DATA TO USE
►

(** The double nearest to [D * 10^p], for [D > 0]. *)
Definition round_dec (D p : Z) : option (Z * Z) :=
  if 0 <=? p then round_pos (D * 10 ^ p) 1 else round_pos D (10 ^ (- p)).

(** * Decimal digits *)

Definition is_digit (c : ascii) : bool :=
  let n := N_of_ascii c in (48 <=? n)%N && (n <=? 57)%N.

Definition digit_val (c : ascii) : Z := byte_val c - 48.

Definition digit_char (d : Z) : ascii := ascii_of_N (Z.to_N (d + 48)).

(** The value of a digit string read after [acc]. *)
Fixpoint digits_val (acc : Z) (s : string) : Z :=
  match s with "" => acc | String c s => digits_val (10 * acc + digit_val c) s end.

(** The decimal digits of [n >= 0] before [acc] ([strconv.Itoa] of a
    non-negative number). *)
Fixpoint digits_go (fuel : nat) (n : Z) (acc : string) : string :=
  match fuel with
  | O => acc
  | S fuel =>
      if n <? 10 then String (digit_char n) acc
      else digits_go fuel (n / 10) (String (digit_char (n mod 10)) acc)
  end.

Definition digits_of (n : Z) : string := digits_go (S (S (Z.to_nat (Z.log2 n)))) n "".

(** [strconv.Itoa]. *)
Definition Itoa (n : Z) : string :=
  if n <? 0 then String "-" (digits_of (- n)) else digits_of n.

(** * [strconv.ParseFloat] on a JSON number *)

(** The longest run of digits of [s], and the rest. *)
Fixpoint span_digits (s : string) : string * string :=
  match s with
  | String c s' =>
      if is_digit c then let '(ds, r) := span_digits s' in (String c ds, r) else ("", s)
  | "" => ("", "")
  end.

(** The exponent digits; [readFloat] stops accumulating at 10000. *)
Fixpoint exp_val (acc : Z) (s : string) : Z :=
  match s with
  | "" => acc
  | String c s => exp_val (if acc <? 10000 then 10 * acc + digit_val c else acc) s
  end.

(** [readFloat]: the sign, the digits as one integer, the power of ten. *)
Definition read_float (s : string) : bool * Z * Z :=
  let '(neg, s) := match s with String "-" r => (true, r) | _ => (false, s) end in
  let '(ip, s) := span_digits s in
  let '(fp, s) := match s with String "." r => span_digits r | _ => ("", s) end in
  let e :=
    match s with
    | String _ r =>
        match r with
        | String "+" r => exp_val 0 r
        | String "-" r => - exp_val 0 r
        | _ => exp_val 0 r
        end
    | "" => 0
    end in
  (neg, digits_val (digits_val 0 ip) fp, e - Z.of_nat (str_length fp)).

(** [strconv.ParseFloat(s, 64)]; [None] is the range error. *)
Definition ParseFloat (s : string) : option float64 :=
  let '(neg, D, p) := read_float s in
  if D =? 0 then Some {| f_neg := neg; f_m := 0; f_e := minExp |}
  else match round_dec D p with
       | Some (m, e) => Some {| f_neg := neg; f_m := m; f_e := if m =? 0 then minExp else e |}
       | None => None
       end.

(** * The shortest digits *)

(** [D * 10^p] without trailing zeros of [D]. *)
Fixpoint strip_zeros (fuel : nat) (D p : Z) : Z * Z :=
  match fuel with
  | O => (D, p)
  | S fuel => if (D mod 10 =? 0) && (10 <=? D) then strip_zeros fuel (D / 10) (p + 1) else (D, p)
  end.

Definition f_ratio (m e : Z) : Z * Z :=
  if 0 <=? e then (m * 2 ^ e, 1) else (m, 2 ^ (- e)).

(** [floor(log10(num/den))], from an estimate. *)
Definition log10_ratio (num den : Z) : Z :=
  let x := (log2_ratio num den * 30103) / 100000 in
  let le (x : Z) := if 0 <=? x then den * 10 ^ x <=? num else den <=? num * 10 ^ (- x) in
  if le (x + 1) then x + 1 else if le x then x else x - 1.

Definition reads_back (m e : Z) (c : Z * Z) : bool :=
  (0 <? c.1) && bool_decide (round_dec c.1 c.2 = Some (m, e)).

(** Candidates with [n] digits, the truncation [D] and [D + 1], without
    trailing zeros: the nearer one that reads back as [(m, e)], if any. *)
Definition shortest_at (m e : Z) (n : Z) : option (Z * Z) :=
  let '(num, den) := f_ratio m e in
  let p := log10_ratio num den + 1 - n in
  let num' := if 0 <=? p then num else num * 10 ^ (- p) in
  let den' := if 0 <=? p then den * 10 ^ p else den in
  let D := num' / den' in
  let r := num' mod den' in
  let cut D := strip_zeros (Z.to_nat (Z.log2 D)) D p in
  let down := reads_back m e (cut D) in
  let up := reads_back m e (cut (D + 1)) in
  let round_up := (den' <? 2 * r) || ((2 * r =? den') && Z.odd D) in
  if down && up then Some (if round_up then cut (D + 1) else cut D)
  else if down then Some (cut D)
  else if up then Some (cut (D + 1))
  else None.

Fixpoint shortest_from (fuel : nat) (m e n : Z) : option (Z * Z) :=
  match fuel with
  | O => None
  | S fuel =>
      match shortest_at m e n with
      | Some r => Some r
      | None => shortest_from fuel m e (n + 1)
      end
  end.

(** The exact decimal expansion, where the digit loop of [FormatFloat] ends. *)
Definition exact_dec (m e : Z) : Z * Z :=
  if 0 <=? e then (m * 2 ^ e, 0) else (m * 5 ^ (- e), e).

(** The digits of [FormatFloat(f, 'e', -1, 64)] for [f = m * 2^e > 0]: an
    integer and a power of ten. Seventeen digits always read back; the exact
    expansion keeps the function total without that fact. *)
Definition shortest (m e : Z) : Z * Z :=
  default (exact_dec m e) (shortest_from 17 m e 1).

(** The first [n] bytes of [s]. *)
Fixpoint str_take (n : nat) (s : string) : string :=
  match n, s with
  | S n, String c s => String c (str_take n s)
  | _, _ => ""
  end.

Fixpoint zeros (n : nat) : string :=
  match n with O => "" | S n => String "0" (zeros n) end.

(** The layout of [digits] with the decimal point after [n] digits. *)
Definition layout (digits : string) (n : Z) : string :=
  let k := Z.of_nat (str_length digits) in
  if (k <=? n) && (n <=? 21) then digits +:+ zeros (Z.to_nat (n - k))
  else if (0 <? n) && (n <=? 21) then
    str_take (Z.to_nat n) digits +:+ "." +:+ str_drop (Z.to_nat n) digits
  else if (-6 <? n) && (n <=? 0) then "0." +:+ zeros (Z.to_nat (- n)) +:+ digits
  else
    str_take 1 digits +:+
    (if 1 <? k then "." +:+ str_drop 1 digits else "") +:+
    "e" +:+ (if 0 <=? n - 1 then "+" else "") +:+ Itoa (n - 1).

◄

AIM OF THE EXERCISE
Pull out every line of the records above that contains the word "layout".

OUTPUT FOR THIS EXERCISE
(** The layout of [digits] with the decimal point after [n] digits. *)
Definition layout (digits : string) (n : Z) : string :=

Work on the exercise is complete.